> [About this task]: Leave out all lines before the one containing "pose proof (activity_card_readable", and copy that line and all the rest below it exactly.

+++ Data to process

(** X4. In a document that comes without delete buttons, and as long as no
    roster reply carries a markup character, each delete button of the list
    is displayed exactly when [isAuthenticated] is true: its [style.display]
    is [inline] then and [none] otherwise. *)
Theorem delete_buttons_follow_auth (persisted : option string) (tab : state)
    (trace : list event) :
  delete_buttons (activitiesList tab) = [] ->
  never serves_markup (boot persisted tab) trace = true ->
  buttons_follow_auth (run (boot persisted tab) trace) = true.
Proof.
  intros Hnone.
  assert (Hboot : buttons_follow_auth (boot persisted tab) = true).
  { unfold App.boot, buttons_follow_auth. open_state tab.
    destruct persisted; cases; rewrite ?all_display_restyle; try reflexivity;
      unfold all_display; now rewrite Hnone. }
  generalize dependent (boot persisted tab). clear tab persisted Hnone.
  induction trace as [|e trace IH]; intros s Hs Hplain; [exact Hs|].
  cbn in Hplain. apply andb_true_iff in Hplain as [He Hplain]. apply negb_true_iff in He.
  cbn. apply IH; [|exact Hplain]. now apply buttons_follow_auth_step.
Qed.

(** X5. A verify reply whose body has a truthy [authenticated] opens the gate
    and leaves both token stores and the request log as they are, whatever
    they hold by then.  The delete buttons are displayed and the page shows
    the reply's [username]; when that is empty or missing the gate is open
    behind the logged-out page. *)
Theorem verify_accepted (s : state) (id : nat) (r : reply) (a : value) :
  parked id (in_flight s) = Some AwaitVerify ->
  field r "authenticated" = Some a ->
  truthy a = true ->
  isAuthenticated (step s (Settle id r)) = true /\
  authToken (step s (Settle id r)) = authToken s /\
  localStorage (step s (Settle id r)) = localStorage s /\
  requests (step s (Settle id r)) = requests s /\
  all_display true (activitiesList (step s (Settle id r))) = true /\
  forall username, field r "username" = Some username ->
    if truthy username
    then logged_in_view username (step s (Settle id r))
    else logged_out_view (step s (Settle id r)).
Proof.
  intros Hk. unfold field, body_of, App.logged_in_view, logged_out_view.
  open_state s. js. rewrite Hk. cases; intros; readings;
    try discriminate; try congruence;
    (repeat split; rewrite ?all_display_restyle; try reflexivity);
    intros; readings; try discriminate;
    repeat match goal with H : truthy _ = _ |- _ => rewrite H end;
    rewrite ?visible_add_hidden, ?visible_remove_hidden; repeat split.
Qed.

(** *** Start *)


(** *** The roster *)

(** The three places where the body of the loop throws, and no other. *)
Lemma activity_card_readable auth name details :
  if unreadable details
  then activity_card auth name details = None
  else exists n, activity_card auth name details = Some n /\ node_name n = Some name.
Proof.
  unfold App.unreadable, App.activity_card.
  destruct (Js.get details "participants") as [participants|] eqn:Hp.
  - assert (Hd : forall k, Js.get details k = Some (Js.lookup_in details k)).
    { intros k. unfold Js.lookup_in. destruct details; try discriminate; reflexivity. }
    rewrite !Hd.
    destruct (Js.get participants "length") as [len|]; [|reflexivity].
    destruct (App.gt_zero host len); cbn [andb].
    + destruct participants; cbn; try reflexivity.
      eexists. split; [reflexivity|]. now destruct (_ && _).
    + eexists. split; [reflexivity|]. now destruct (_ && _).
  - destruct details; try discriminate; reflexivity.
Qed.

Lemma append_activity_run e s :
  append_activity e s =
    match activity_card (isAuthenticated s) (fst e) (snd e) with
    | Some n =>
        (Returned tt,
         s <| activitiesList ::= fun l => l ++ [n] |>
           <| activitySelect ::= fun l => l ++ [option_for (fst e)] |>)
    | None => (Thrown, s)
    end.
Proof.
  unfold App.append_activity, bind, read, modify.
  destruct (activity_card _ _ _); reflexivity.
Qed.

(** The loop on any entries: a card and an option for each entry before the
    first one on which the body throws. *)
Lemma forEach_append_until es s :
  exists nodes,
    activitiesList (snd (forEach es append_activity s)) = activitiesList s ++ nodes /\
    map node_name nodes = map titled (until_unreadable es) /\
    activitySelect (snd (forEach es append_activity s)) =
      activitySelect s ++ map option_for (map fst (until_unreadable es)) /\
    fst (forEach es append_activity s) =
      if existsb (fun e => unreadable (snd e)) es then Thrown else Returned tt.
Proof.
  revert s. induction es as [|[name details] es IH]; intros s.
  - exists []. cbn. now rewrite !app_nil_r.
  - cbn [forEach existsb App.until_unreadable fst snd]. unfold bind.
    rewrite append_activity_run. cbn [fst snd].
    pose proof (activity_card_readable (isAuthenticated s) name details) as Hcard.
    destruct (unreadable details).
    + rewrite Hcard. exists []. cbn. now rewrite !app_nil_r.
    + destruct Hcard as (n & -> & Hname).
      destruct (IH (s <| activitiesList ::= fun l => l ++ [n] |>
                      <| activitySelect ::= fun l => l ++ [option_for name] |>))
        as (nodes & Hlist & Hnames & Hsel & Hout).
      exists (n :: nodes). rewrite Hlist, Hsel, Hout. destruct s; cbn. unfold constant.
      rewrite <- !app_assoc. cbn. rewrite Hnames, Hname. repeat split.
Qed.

++++++

> [Solution for this problem]:
    pose proof (activity_card_readable (isAuthenticated s) name details) as Hcard.
    destruct (unreadable details).
    + rewrite Hcard. exists []. cbn. now rewrite !app_nil_r.
    + destruct Hcard as (n & -> & Hname).
      destruct (IH (s <| activitiesList ::= fun l => l ++ [n] |>
                      <| activitySelect ::= fun l => l ++ [option_for name] |>))
        as (nodes & Hlist & Hnames & Hsel & Hout).
      exists (n :: nodes). rewrite Hlist, Hsel, Hout. destruct s; cbn. unfold constant.
      rewrite <- !app_assoc. cbn. rewrite Hnames, Hname. repeat split.
Qed.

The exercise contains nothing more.